**Source material**
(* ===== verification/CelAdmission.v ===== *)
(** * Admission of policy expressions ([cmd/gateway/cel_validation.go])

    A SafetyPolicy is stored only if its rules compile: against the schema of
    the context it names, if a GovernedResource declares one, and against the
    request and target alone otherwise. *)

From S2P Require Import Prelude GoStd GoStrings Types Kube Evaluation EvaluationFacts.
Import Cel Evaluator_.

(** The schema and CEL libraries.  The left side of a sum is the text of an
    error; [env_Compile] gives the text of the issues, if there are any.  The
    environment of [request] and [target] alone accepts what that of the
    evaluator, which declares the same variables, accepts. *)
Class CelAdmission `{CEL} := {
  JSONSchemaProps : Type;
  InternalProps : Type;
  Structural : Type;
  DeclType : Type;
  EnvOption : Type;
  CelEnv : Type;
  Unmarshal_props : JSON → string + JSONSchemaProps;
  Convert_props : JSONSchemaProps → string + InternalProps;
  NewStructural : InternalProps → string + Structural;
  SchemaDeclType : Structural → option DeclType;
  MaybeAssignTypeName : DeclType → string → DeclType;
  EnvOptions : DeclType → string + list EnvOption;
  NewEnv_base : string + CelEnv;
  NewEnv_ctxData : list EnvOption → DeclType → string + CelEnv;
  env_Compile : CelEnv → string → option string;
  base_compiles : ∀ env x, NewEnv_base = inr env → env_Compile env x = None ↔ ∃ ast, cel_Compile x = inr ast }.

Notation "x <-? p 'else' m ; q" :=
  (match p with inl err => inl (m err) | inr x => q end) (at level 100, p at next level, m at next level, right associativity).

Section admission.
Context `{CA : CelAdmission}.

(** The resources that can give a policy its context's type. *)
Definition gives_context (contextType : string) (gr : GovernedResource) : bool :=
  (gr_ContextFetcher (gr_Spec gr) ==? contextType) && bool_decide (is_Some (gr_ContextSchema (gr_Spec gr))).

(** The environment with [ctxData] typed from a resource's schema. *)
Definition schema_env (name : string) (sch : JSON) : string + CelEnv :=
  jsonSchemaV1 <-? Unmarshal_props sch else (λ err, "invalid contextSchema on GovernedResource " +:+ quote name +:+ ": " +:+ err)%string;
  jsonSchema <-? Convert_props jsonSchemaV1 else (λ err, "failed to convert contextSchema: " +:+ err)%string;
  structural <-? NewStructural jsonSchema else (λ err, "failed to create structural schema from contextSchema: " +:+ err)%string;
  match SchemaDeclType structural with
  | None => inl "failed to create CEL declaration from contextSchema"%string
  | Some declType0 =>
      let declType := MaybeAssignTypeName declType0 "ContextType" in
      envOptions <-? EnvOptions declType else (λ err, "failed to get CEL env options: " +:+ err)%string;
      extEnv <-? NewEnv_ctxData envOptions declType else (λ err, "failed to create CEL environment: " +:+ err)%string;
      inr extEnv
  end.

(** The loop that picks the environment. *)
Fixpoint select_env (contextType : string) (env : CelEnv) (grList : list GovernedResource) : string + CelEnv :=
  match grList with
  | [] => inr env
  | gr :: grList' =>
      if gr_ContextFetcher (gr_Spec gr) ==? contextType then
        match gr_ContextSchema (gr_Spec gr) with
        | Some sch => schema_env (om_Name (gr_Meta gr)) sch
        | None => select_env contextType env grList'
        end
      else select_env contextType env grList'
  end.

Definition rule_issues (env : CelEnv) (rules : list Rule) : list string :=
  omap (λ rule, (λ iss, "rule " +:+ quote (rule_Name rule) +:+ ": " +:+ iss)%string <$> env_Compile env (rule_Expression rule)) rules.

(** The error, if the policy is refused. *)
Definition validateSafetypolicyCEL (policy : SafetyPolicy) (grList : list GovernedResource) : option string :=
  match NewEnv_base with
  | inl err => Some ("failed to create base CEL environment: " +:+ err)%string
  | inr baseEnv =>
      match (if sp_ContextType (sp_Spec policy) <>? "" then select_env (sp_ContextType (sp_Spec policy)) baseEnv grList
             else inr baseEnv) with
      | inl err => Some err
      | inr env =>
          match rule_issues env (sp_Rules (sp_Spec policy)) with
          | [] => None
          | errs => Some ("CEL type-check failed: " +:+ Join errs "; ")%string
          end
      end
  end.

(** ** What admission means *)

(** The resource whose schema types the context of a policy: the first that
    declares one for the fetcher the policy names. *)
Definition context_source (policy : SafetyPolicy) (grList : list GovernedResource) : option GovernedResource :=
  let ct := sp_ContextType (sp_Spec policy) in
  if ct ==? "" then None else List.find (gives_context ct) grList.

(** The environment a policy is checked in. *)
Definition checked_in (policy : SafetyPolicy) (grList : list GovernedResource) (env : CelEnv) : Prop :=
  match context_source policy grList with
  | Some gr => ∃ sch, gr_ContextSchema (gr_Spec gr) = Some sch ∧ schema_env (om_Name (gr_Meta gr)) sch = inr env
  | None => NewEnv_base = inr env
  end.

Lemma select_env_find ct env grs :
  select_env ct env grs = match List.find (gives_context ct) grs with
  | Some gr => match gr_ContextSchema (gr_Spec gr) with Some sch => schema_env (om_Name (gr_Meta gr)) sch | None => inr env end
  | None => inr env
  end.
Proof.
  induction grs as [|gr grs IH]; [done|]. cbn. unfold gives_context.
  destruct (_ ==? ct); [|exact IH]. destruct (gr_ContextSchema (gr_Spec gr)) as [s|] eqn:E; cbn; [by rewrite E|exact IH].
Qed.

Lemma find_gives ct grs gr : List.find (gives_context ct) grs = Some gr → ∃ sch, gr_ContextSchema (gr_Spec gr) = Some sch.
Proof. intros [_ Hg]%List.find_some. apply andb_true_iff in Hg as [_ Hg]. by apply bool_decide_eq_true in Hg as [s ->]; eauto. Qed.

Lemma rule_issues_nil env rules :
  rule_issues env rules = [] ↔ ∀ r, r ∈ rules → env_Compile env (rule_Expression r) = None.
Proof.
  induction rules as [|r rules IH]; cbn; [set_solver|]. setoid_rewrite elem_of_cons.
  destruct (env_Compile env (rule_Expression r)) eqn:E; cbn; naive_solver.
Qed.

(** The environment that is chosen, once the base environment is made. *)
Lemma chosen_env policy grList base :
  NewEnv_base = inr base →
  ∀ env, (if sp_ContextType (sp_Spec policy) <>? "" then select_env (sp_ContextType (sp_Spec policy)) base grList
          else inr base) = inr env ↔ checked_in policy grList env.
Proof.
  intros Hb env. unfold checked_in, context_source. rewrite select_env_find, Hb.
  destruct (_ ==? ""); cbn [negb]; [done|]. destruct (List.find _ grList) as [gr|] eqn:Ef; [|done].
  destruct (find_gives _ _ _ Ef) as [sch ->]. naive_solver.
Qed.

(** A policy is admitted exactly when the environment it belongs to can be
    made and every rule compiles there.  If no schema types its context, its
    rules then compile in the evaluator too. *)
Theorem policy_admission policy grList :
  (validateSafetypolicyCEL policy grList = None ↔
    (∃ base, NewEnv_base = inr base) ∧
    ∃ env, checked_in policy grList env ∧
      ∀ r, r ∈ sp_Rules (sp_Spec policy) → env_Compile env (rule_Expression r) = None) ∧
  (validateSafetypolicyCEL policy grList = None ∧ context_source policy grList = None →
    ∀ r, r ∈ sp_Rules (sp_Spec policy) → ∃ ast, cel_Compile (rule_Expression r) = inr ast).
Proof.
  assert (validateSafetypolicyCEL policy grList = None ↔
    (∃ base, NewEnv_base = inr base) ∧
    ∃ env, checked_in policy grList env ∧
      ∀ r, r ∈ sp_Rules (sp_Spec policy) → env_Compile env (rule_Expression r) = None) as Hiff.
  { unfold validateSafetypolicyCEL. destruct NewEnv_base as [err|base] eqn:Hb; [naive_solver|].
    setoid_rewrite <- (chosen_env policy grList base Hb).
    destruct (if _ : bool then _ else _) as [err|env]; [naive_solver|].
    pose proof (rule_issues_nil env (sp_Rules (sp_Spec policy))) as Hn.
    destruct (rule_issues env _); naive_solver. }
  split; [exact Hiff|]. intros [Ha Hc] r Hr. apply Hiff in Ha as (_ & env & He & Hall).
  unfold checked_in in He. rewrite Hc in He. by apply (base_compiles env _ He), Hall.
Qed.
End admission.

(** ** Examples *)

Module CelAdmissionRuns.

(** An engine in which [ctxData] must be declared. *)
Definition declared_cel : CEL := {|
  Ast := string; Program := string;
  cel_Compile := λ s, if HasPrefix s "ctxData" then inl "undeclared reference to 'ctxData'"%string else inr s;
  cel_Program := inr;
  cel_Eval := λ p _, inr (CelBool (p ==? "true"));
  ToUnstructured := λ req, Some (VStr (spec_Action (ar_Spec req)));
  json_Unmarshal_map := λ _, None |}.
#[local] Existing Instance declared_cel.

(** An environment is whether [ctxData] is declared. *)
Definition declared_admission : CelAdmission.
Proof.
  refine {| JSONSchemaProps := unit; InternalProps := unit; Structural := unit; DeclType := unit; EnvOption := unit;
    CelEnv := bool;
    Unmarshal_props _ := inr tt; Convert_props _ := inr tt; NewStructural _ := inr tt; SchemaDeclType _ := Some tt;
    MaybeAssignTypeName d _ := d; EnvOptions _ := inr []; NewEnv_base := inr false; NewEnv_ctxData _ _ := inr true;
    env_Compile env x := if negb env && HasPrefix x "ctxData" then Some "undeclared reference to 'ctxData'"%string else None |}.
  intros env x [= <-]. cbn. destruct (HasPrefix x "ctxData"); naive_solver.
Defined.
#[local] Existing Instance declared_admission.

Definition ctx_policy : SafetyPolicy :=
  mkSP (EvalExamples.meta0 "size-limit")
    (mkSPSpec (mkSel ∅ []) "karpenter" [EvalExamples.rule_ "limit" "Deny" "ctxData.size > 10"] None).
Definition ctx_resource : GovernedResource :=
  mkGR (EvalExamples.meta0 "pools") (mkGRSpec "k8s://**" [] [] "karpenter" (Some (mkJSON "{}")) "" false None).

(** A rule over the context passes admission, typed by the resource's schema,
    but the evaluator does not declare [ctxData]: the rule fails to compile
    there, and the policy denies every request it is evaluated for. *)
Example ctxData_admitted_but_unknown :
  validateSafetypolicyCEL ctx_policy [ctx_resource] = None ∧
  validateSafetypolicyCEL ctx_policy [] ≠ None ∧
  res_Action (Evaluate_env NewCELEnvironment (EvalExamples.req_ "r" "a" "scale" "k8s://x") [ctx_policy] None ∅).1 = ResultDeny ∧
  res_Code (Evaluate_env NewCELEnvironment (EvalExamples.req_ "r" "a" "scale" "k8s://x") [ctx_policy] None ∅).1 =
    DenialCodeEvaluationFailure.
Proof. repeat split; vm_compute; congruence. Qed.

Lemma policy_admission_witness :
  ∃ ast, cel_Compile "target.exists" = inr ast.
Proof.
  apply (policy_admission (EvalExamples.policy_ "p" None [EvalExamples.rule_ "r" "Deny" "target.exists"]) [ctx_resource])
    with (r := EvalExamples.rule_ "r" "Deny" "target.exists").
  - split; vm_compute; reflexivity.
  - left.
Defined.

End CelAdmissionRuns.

**What the task asks**
Within the material above, output exactly the lines from the one with "Import Cel Evaluator_." through the one with "SchemaDeclType : Structural", end lines included, and nothing besides.

**Output of the task**
Import Cel Evaluator_.

(** The schema and CEL libraries.  The left side of a sum is the text of an
    error; [env_Compile] gives the text of the issues, if there are any.  The
    environment of [request] and [target] alone accepts what that of the
    evaluator, which declares the same variables, accepts. *)
Class CelAdmission `{CEL} := {
  JSONSchemaProps : Type;
  InternalProps : Type;
  Structural : Type;
  DeclType : Type;
  EnvOption : Type;
  CelEnv : Type;
  Unmarshal_props : JSON → string + JSONSchemaProps;
  Convert_props : JSONSchemaProps → string + InternalProps;
  NewStructural : InternalProps → string + Structural;
  SchemaDeclType : Structural → option DeclType;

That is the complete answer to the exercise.